Researchers at Ankara University in Turkey set out to investigate the possible association between levels of certain immune cells and disease symptoms, activity, and severity in systemic sclerosis patients. Blood tests measured the neutrophil-to-lymphocyte ratio, monocyte-to-lymphocyte ratio, mean platelet volume, and red cell distribution width.
In total, 69 systemic sclerosis patients (seven men and 62 women, mean age of 53.4 years) and 50 healthy volunteers had their venous blood tested for the proportion of red blood cells, platelets (cells that help with clotting), and three subtypes of white blood cells — neutrophils, lymphocytes, and monocytes — that help the body fight infections and protect it from foreign microorganisms.
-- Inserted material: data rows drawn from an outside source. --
(* ===== verification/Director.v ===== *)
(** * internal/proxy: the reverse proxy (director.go, stripper.go, bodycounter.go)

    [newReverseProxy] configures [httputil.ReverseProxy] with three functions,
    [Rewrite], [ModifyResponse] and [ErrorHandler]; the type's [ServeHTTP] is
    modelled here as net/http/httputil has it, interim (1xx) responses, switches
    of protocols and trailers included, up to buffering and the escaped form of
    paths.  The guest's connection is a [ResponseWriter] that may break after a
    number of bytes. *)

From Stdlib Require Import Ascii.
From S2P Require Import Prelude GoStrings Http Schema Platform Effects Crypto Import Injector.

Open Scope go_scope.

(** ** Response writers *)

(** What was sent to the guest: the interim responses, each with the header it
    had, then the final header, status, body and trailers; [rw_room] is how many
    more bytes of body the connection takes before it fails, if it does. *)
Record ResponseWriter := mkRW {
  rw_header : gmap string (list string);
  rw_interim : list (Z * gmap string (list string));
  rw_status : option Z;
  rw_body : list string;
  rw_trailer : gmap string (list string);
  rw_room : option nat }.

Definition newRW (room : option nat) : ResponseWriter := mkRW ∅ [] None [] ∅ room.
(* ===== verification/Proxy.v ===== *)
(** * internal/proxy: the data plane's handler (handler.go)

    [Handler_ServeHTTP] follows a guest's request from the link's token to the
    target site and back.  The enforcement and the access log are the records
    [Enforcer] and [AccessLogger], as the code's interfaces are; their laws are
    classes, which the services of this development implement.  [url.Parse] is
    the class [URLLib]. *)

From Stdlib Require Import Ascii.
From S2P Require Import Prelude GoStrings Domain Http PubSub Schema Platform Effects Interfaces RepoLinks RepoSessions RepoGuests RepoLogs Policy Blacklist Limiter Links Enforcement Crypto Import Injector Tables Director.

Open Scope go_scope.

(** ** Definitions *)

(** [net/url]: [url.Parse]; [None] is an error. *)
Class URLLib := url_Parse : string → option URL.

Definition RoutePrefix : string := "/r/".

(** ok is false for [None]. *)
Definition parseTokenAndPath (p : string) : option (string * string) :=
  if negb (HasPrefix p RoutePrefix) then None
  else
    let rest := TrimPrefix p RoutePrefix in
    if decide (rest = EmptyString) then None
    else match IndexByte rest "/" with
         | None => Some (rest, "/")
         | Some slash => Some (take_string slash rest, drop_string slash rest)
         end.

(** [bytealg.LastIndexByteString] *)
Fixpoint LastIndexByte (s : string) (c : ascii) : option nat :=
  match s with
  | EmptyString => None
  | String x s' =>
      match LastIndexByte s' c with
      | Some i => Some (S i)
      | None => if decide (x = c) then Some O else None
      end
  end.

(** The host of [net.SplitHostPort]; [None] is an error. *)
Definition SplitHost (hostport : string) : option string :=
  match LastIndexByte hostport ":" with
  | None => None
  | Some i =>
      if HasPrefix hostport "[" then
        match IndexByte hostport "]" with
        | None => None
        | Some e =>
            if decide (S e = i) then
              let host := drop_string 1 (take_string e hostport) in
              if IndexByte (drop_string 1 hostport) "[" then None
              else if IndexByte (drop_string (S e) hostport) "]" then None
              else Some host
            else None
        end
      else
        let host := take_string i hostport in
        if IndexByte host ":" then None
        else if IndexByte hostport "[" then None
        else if IndexByte hostport "]" then None
        else Some host
  end.

Definition clientIP (r : Request) : string :=
  match SplitHost (Request_RemoteAddr r) with
  | None => Request_RemoteAddr r
  | Some host => host
  end.

Section handler.
Context {PL : Platform} `{AEAD} `{Transport} `{URLLib}.
Context `{!SharedLinkRepository} `{!SessionCookieRepository} `{!SessionTokenRepository}
  `{!GuestRepository} `{!GuestSessionRepository} `{!ProxyAccessLogRepository}.

(** The interface Enforcer. *)
Record Enforcer := mkEnforcer {
  Enforcer_BeforeProxy : LinkWithSession → UUID → string → Request → P Admission;
  Enforcer_AfterProxy : LinkWithSession → UUID → Z → Z → P unit }.

(** The interface AccessLogger. *)
Record AccessLogger := mkAccessLogger { AccessLogger_Log : ProxyAccessLog → P unit }.

(** The error of the insert is only logged. *)
Definition SyncAccessLogger : AccessLogger := mkAccessLogger (λ entry,
  let* _ := ProxyAccessLogs_Insert entry in Ret tt).

(** The fields that are not repositories; a nil Enforcer or AccessLog is [None]. *)
Record Handler := mkHandler {
  Handler_Cipher : Cipher;
  Handler_Enforcer : option Enforcer;
  Handler_AccessLog : option AccessLogger }.

Context (h : Handler).

Definition Handler_resolveGuestSession (linkID guestID : UUID) : M UUID :=
  let! existing := GuestSessions_GetActiveByLinkAndGuest linkID (Some guestID) in
  match existing with
  | Some gs => ret (GuestSession_ID gs)
  | None =>
      let! created := GuestSessions_Create
        (mkGuestSession uuid_Nil linkID (Some guestID) "" 0 None None) in
      ret (GuestSession_ID created)
  end.

(** [elapsed.Milliseconds()]: the quotient truncated towards zero. *)
Definition access_entry (link : LinkWithSession) (guestSessionID : UUID) (path method : string)
    (status bytesTransferred elapsed : Z) : ProxyAccessLog :=
  mkProxyAccessLog 0 (Some guestSessionID) (SharedLink_ID (LinkWithSession_Link link))
    (TargetSite_BaseURL (LinkWithSession_TargetSite link) +:+ path) method
    (Some status) (Some bytesTransferred) (Some (Z.quot elapsed 1000000)) None.

Definition Handler_logAccess (link : LinkWithSession) (guestSessionID : UUID) (path method : string)
    (status bytesTransferred elapsed : Z) : P unit :=
  match Handler_AccessLog h with
  | None => Ret tt
  | Some log => AccessLogger_Log log (access_entry link guestSessionID path method status bytesTransferred elapsed)
  end.

(** [time.Now()] is read only when the link has an expiry. *)
Definition inactiveReason (link : LinkWithSession) : P string :=
  if decide (SharedLink_Status (LinkWithSession_Link link) ≠ LinkStatusActive)
  then Ret "this link is no longer active"
  else
    let* expired := match SharedLink_ExpiresAt (LinkWithSession_Link link) with
                    | None => Ret false
                    | Some e => let* now := time_Now in Ret (e <? now)%Z
                    end in
    if (expired : bool) then Ret "this link has expired"
    else if decide (OriginalSession_Status (LinkWithSession_OriginalSession link) ≠ SessionStatusActive)
    then Ret "the underlying session is no longer active"
    else Ret EmptyString.

(** The handler returns, or panics with [http.ErrAbortHandler] out of the
    reverse proxy. *)
Inductive outcome : Type :=
| Done (rw : ResponseWriter)
| Panicked (rw : ResponseWriter).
The extent of skin fibrosis, and disease severity and activity were also assessed using clinically validated measures.
The researchers found the neutrophil count was significantly higher, while the level of lymphocytes was significantly lower in the patient group. As a result, systemic sclerosis patients had higher neutrophil-to-lymphocyte ratio values, and these were positively correlated with disease activity, skin fibrosis, and C-reactive protein levels (high concentrations of C-reactive protein are indicative of inflammation within the body).
Neutrophil-to-lymphocyte ratio was also found to be increased in patients with digital ulcers — a common symptom of systemic sclerosis — suggesting that neutrophil and lymphocyte levels might be a marker of these ulcers.
Although the monocyte count was not different between the two groups, the monocyte-to-lymphocyte ratio was higher in the patients, which could be due to their low lymphocyte count. The monocyte-to-lymphocyte ratio was associated with digital ulcers and cardiac changes. It was also positively correlated with skin fibrosis, and disease activity and severity.
Unlike these immune-cell ratios, C-reactive protein was found not to be related to skin thickening, or disease symptoms or severity.
Interestingly, monocyte levels independently predicted higher disease activity and severity.
No differences were found in the mean number of platelets between patients and controls.
“Globally available and inexpensive hematological tests, particularly the [neutrophil-to-lymphocyte ratio] and [monocyte-to-lymphocyte ratio], may be associated with vascular and cutaneous manifestations as well as disease activity and severity in [systemic sclerosis],” the researchers stated.